Run the failure scenario:

sonda run --scenario examples/network-link-failure.yaml

The full file includes 6 correlated scenarios: interface state for both links, traffic counters for both (with the failing interface dropping to zero and the backup absorbing load), error counters that spike during the failure window, and CPU that jumps from rerouting overhead.

Correlation through sequence alignment

All scenarios in the file use the same 30-value sequence length at rate: 1. Because sonda run starts all threads at the same time, tick 10 in every scenario corresponds to the same wall-clock second. This is how you create correlated behavior across metrics without needing explicit synchronization.

Label design for network metrics¶

Choosing the right labels determines whether your PromQL queries work naturally. The examples in this guide use labels that mirror what real SNMP exporters produce:

Label	Purpose	Example
`device`	Hostname or FQDN of the network device	`rtr-core-01`
`ifName`	SNMP ifName (interface identifier)	`GigabitEthernet0/0/0`
`ifAlias`	Human-readable interface description	`uplink-isp-a`
`job`	Prometheus job label for scrape grouping	`snmp`

This matches the label schema used by snmp_exporter and similar tools, so your dashboards and alert rules work the same way with synthetic data as they do with real SNMP-exported metrics.

Adding more interfaces

To model a device with more interfaces, duplicate a scenario entry and change the ifName and ifAlias labels. Each entry runs on its own thread, so adding interfaces is linear -- 10 interfaces with 4 metrics each means 40 concurrent scenarios. Sonda handles this comfortably at low rates (1/s per metric).

PromQL queries for network monitoring¶

With synthetic data flowing, you can validate the PromQL queries that power your dashboards and alerts.
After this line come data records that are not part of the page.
(* ===== verification/StoreAdapter.v ===== *)
(** * StoreAdapter.v: the session store behind the ports

    [internal/sessionstoreadapter]: [store.go], [cursor.go], [inbox.go],
    [disposition.go], [residency.go], [journal.go], [gates.go], [durable.go],
    [runtime_journal.go], [locations.go], [targets.go] and [evidence.go].  The session
    store and harness's journal are libraries: each method the adapters call is a call of
    [SE] with its arguments, answered by what the adapters read of the entry.  Every
    adapter method is a program over [SE]; [over_store] and [over_disposition] put them
    under the consumer and the disposition applier, whose other calls pass through.
    Parsing and writing a UUID are Core's and are arguments; a UUID is its value, zero
    when unset.                                                                     *)
From Stdlib Require Import ZArith.
From stdpp Require Import base list strings gmap.
From S2P Require Import Prelude Wire Errors Effects Fence Commands Applier Disposition Consumer Gates Manager Capacity Advertise Composition.

Module StoreAdapter.
Import Fence Commands.
Local Open Scope prog_scope.

(** ** What the store refuses, in the words of the ports *)

Definition mark (sentinel : error) (err : error) : error := EJoin [sentinel; err].

Definition as_registry (e : error) : option RegistryErrorCode := errors_as (fun t => match t with TRegistryError c => Some c | _ => None end) e.
Definition as_journal (e : error) : option JournalErrorCode := errors_as (fun t => match t with TJournalError c => Some c | _ => None end) e.
Definition as_inbox (e : error) : option InboxErrorCode := errors_as (fun t => match t with TInboxError c => Some c | _ => None end) e.
Definition as_catalog (e : error) : option (CatalogErrorCode * string) := errors_as (fun t => match t with TCatalogError c field => Some (c, field) | _ => None end) e.
Definition as_keyspace (e : error) : option KeyspaceErrorCode := errors_as (fun t => match t with TKeyspaceError c => Some c | _ => None end) e.
Definition as_target (e : error) : option HostTargetErrorCode := errors_as (fun t => match t with THostTargetError c => Some c | _ => None end) e.
Definition is_cleanup (e : error) : bool := bool_decide (is_Some (errors_as (fun t => match t with TResidencyAcquireCleanupError => Some tt | _ => None end) e)).
Definition is_held (e : error) : bool := bool_decide (is_Some (errors_as (fun t => match t with TLeaseHeldError h => Some h | _ => None end) e)).
Definition is_unroutable (e : error) : bool := bool_decide (is_Some (errors_as (fun t => match t with TUnroutableBindingError _ _ => Some tt | _ => None end) e)).
Definition is_binding (e : error) : bool := bool_decide (is_Some (errors_as (fun t => match t with TDispositionBindingError => Some tt | _ => None end) e)).

Definition classifyRegistry (err : error) : error :=
  match as_registry err with Some RegistryErrorEpoch => mark ErrEpochSuperseded err | _ => err end.
Definition classifyJournal (err : error) : error :=
  match as_journal err with
  | Some JournalErrorLeaseHeld => mark Manager.ErrLeaseHeld err
  | Some JournalErrorFenced => mark ErrFenceConflict err
  | Some JournalErrorLeaseLost => mark ErrEpochSuperseded err
  | _ => err
  end.
Definition classifyInbox (err : error) : error :=
  match as_inbox err with Some InboxErrorEpoch => mark ErrEpochSuperseded err | _ => err end.
Definition classifySettlement (err : error) : error :=
  if is_unroutable err || is_binding err then mark Disposition.ErrEvidenceUnroutable err else classifyInbox err.
Definition classifyGateWrite (err : error) : error :=
  match as_catalog err with
  | Some (CatalogErrorEpoch, _) => mark ErrEpochSuperseded err
  | Some (CatalogErrorDeleted, field) => if bool_decide (field = "gate_intent") then mark Gates.ErrUnpublishable err else err
  | Some (CatalogErrorTooLarge, field) => if bool_decide (field = "open_gates") then mark Gates.ErrProjectionFull err else err
  | _ => err
  end.
Definition classifyTarget (err : error) : error :=
  match as_target err with Some HostTargetErrorGeneration => mark Advertise.ErrTargetGenerationSuperseded err | _ => err end.
(** A refusal that still owes a release carries its cleanup. *)
Definition classifyResidency (err : error) : error :=
  if is_cleanup err then ETyped (TLeaseCleanupError true) (Some err)
  else if is_held err then mark Manager.ErrLeaseHeld err
  else err.

Definition isDispositionCatalogRefusal (err : error) : bool :=
  match as_keyspace err with
  | Some KeyspaceBindingNotFound => true
  | Some _ => false
  | None => match as_catalog err with Some ((CatalogErrorNotFound | CatalogErrorDeleted | CatalogErrorInvalid), _) => true | _ => false end
  end.
Definition isCatalogAbsent (err : error) : bool :=
  match as_keyspace err with
  | Some KeyspaceBindingNotFound => true
  | _ => match as_catalog err with Some ((CatalogErrorNotFound | CatalogErrorDeleted), _) => true | _ => false end
  end.
Definition NoDispositionCatalogError (cause : error) : error := ETyped (TOtherError "sessionstoreadapter.NoDispositionCatalogError") (Some cause).
Definition classifyDispositionRead (err : error) : error :=
  if isDispositionCatalogRefusal err then NoDispositionCatalogError err else err.
Definition UnmappedValueError (cause : option error) : error := ETyped (TOtherError "sessionstoreadapter.UnmappedValueError") cause.
Definition UnsupportedWireVersionError : error := ETyped (TOtherError "sessionstoreadapter.UnsupportedWireVersionError") None.
Definition ErrForeignLease : error := ESentinel "sessionstoreadapter.ErrForeignLease".
Definition ErrNoGateJournals : error := ESentinel "sessionstoreadapter.ErrNoGateJournals".
Definition ErrGateOwnerUnavailable : error := ESentinel "sessionstoreadapter.ErrGateOwnerUnavailable".
Definition GateOwnerUnavailableError : error := ETyped (TOtherError "sessionstoreadapter.GateOwnerUnavailableError") (Some ErrGateOwnerUnavailable).
(** Its [Is] accepts [residency.ErrInvalidRuntimeIdentity], beside what its cause wraps. *)
Definition RuntimeSessionIDError (cause : error) : error :=
  ETyped (TOtherError "sessionstoreadapter.RuntimeSessionIDError") (Some (EJoin [Manager.ErrInvalidRuntimeIdentity; cause])).
Definition RuntimeJournalProbeError (cause : error) : error := ETyped (TOtherError "sessionstoreadapter.RuntimeJournalProbeError") (Some cause).
Definition UnavailableMemberError (member : string) : error := ETyped (TOtherError ("sessionstoreadapter.UnavailableMemberError " +:+ member)) None.
Definition ForeignGrantError : error := ETyped (TOtherError "sessionstoreadapter.ForeignGrantError") None.
Definition zero_uuid : error := EForeign "the zero UUID names no session".

(** ** The store's data, as far as the adapters read it *)

Inductive InboxState :=
| InboxStatePending | InboxStateClaimed | InboxStateApplying | InboxStateApplied | InboxStateRejected | InboxStateOther (s : string).
Inductive CommandApplicationOutcome :=
| CommandApplicationAbsent | CommandApplicationCommitted | CommandApplicationAbandoned
| CommandApplicationUnresolved | CommandApplicationConflicted | CommandApplicationOther (s : string).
Here are the most common network monitoring queries, ready to use with the metrics from the example scenarios.

Interface throughput¶

Derive bits-per-second from the octets counter:

rate(interface_in_octets{device="rtr-core-01"}[1m]) * 8

This works because the sawtooth generator produces a monotonically increasing counter -- rate() computes the per-second derivative, and multiplying by 8 converts octets to bits.

Interface state¶

Detect interfaces that are down:

interface_oper_state{device="rtr-core-01"} == 0

During the link failure scenario, this returns GigabitEthernet0/0/0 for seconds 10--19 of each 30-second cycle.

Error rate¶

Alert on sustained interface errors:

rate(interface_errors{device="rtr-core-01"}[5m]) > 0

Traffic shift detection¶

Compare traffic ratios between interfaces to detect redistribution:

  rate(interface_in_octets{device="rtr-core-01",ifName="GigabitEthernet0/0/1"}[1m])
/
  (
    rate(interface_in_octets{device="rtr-core-01",ifName="GigabitEthernet0/0/0"}[1m])
    + rate(interface_in_octets{device="rtr-core-01",ifName="GigabitEthernet0/0/1"}[1m])
  )

Under normal conditions this ratio sits near 0.4 (ISP-B carries less traffic). During a failure on Gi0/0/0, it jumps to 1.0 -- all traffic is on the backup link.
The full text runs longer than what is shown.